アールにも合い図をして兄の意に逆《さから》わぬようにさせます。兄は自分で思ったことはどんな危険をも冒します。私はマグロアールを伴ない、自分の室に帰り、兄のために祈りをして、それから眠るのです。私は心安らかにしております。もし兄に何か不幸が起こるならばその時が私の終わりであることを、はっきり知っていますから。私は私の兄たり司教たる人とともに神様のもとへ行きますでしょう。マグロアールの方は、彼女が兄の不用心と呼んでいますこのことになれるのに、私よりもよほど困難でありました。けれどもただ今ではもうなれっこになっています。私どもは二人でいっしょに祈り、いっしょに気づかい、いっしょに眠りにつきます。家の中に悪魔がはいってきますなら、なすままにさしておきましょう。要するにこの家の中で私どもは何を恐れることがありましょう。最も強い人が常に私どもとともにいるのです。悪魔はこの家を通り過ぎることもありましょう。しかし神様はこの家に住まわれています。
 それで私には十分であります。兄はもう今では私に一言も申さなくてよろしいのです。ことばなくとも私は兄の心を了解します。そして私どもは神のおぼし召しに身を任せます。

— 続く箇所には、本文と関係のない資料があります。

(* ===== verification/ChatEditor.v ===== *)
(** * Chat presets

    Model of [web/default/src/features/system-settings/content/chat-settings-visual-editor.tsx]:
    the presets are the one-property objects of a stored array. *)

From S2P Require Import Prelude JsString JsNumber Json JsonPretty SettingsJson EntryEditors.
From stdpp Require Import gmap.
From Stdlib Require Import NArith ZArith SpecFloat.

(** ** Chat presets *)

Module Chats.
Record ChatEntry := { name : jstr; url : jstr }.

Definition chat_of (item : json) : exn (option ChatEntry) :=
  match item with
  | JObj [(name, url)] => u ← js_string url; Ret (Some {| name := name; url := u |})
  | _ => Ret None
  end.

Definition chats (value : jstr) : exn (list ChatEntry) :=
  items ← mapM chat_of (stored_array value); Ret (omap id items).

Definition has_key (key : jstr) (item : json) : bool :=
  match item with JObj o => bool_decide (key ∈ map fst o) | _ => false end.

Definition handleSave (value : jstr) (editData : option ChatEntry) (data : ChatEntry) : jstr :=
  let updatedArray := stored_array value in
  let updatedArray := match editData with
    | Some e => List.filter (λ item, negb (has_key (name e) item)) updatedArray
    | None => updatedArray
    end in
  stringify_pretty (JArr (updatedArray ++ [JObj [(name data, JStr (url data))]])).

Definition handleDelete (value : jstr) (n : jstr) : jstr :=
  stringify_pretty (JArr (List.filter (λ item, negb (has_key n item)) (stored_array value))).

Definition filteredChats `{LowerCase} (searchText : jstr) (l : list ChatEntry) : list ChatEntry :=
  if negb (nonempty searchText) then l
  else List.filter (λ c, includes (toLowerCase searchText) (toLowerCase (name c))
                         || includes (toLowerCase searchText) (toLowerCase (url c))) l.
End Chats.


(** *** Chat presets *)

Definition chat_item (c : Chats.ChatEntry) : json := JObj [(Chats.name c, JStr (Chats.url c))].

Definition chats_ok (t : jstr) : Prop :=
  ∃ l, stored_array t = map chat_item l ∧ json_ok (JArr (stored_array t)) ∧ NoDup (map Chats.name l).

Definition chat_valid (c : Chats.ChatEntry) : Prop := json_ok (chat_item c).

(** The list of presets; a preset that cannot be shown leaves none. *)
Definition chat_entries (t : jstr) : list Chats.ChatEntry := match Chats.chats t with Ret l => l | Throw => [] end.

Lemma chats_of_items t l : stored_array t = map chat_item l → Chats.chats t = Ret l.
Proof.
  intros E. unfold Chats.chats. rewrite E. clear E.
  assert (mapM Chats.chat_of (map chat_item l) = Ret (map Some l)) as ->.
  { induction l as [|[n u] l IH]; [done|]. cbn [map mapM]. rewrite IH. reflexivity. }
  cbn [mbind exn_bind]. f_equal. induction l as [|c l IH]; [done|]. cbn. by rewrite IH.
Qed.

Lemma chats_shown l : Forall chat_valid l → chat_entries (stringify_pretty (JArr (map chat_item l))) = l.
Proof.
  intros Hv. unfold chat_entries. rewrite (chats_of_items _ l); [done|]. apply stored_array_printed, json_ok_arr, Forall_map, Hv.
Qed.

Lemma chats_printed l :
  NoDup (map Chats.name l) → Forall chat_valid l →
  chats_ok (stringify_pretty (JArr (map chat_item l))) ∧ chat_entries (stringify_pretty (JArr (map chat_item l))) = l.
Proof.
  intros Hn Hv. assert (json_ok (JArr (map chat_item l))) as Hok by (apply json_ok_arr, Forall_map; exact Hv).
  assert (stored_array (stringify_pretty (JArr (map chat_item l))) = map chat_item l) as E by by apply stored_array_printed.
  split; [exists l; by rewrite E|by apply chats_shown].
Qed.

Lemma chat_key_filter k l :
  List.filter (λ item, negb (Chats.has_key k item)) (map chat_item l) = map chat_item (without Chats.name k l).
Proof.
  unfold without. induction l as [|c l IH]; [done|]. cbn [map List.filter]. rewrite IH.
  assert (Chats.has_key k (chat_item c) = bool_decide (Chats.name c = k)) as ->.
  { unfold Chats.has_key, chat_item. cbn [map fst]. apply bool_decide_ext. rewrite list_elem_of_singleton. naive_solver. }
  by destruct (negb _).
Qed.

Lemma chats_ok_inv t : chats_ok t →
  stored_array t = map chat_item (chat_entries t) ∧ Forall chat_valid (chat_entries t) ∧ NoDup (map Chats.name (chat_entries t)).
Proof.
  intros (l & E & Hok & Hn). unfold chat_entries. rewrite (chats_of_items t l E). split_and!; [done| |done].
  rewrite E in Hok. apply json_ok_arr in Hok. by apply (Forall_map chat_item).
Qed.

#[export, refine] Instance chats_editor : EntryEditor Chats.ChatEntry jstr := {
  ee_key := Chats.name; ee_entries := chat_entries;
  ee_save := Chats.handleSave; ee_delete t c := Chats.handleDelete t (Chats.name c);
  ee_overwrites := false; ee_ok := chats_ok; ee_valid := chat_valid }.
Proof.
  - intros t Hok. by apply chats_ok_inv.
  - intros t old e (E & Hv & Hn)%chats_ok_inv He Hold Hkey. unfold Chats.handleSave. rewrite E.
    pose proof (free_key _ _ _ _ (Hkey eq_refl)) as Hfree. rewrite without_none by done.
    set (rest := but_edited Chats.name (chat_entries t) old) in *.
    assert (match old with
      | Some o => List.filter (λ item, negb (Chats.has_key (Chats.name o) item)) (map chat_item (chat_entries t))
      | None => map chat_item (chat_entries t) end = map chat_item rest) as ->
      by (unfold rest; destruct old; [apply chat_key_filter|done]).
    change [JObj [(Chats.name e, JStr (Chats.url e))]] with (map chat_item [e]). rewrite <- map_app.
    destruct (chats_printed (rest ++ [e])) as [? ->].
    + rewrite map_app, NoDup_app. split_and!; [unfold rest; destruct old; [by apply map_without_nodup|done]| |by apply NoDup_singleton].
      intros n Hin Hne%list_elem_of_singleton. by subst n.
    + apply Forall_app. split; [unfold rest; destruct old; [by apply Forall_filter_list|done]|by constructor].
    + split; [done|]. by rewrite Permutation_app_comm.
  - intros t e (E & Hv & Hn)%chats_ok_inv _. unfold Chats.handleDelete. rewrite E, chat_key_filter.
    destruct (chats_printed (without Chats.name (Chats.name e) (chat_entries t))) as [? ->];
      [by apply map_without_nodup|by apply Forall_filter_list|done].
Defined.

 精神に偉大なものを持っている人とともにあるには、かくなければなりません。
 フォー一家についてお尋ねのことは兄に聞き訊《ただ》してみました。兄は常に善良な王党の人でありますので、御承知のとおりいろいろなことを知っており、いろいろな事を記憶しております。この一家は確かにカアン地方のきわめて古いノルマンディーの家がらであります。五百年前にはラウール・ド・フォー、ジャン・ド・フォー、トーマ・ド・フォーなどの貴族がありまして、その一人はロシュフォールの領主でした。一家の最後の人はギー・エティエンヌ・アレクサンドルと言って、連隊の指揮官でまたブルターニュ軽騎兵の何かの役を持っていました。その娘のマリー・ルイズは、ルイ・ド・グラモン公爵の息子《むすこ》アドリアン・シャール・ド・グラモンと言って、枢密官であり親衛軍の連隊長で陸軍中将であった人と、結婚しています。それからフォーというのには Faux, Fauq, Faoucq の三とおりの綴《つづ》り方があります。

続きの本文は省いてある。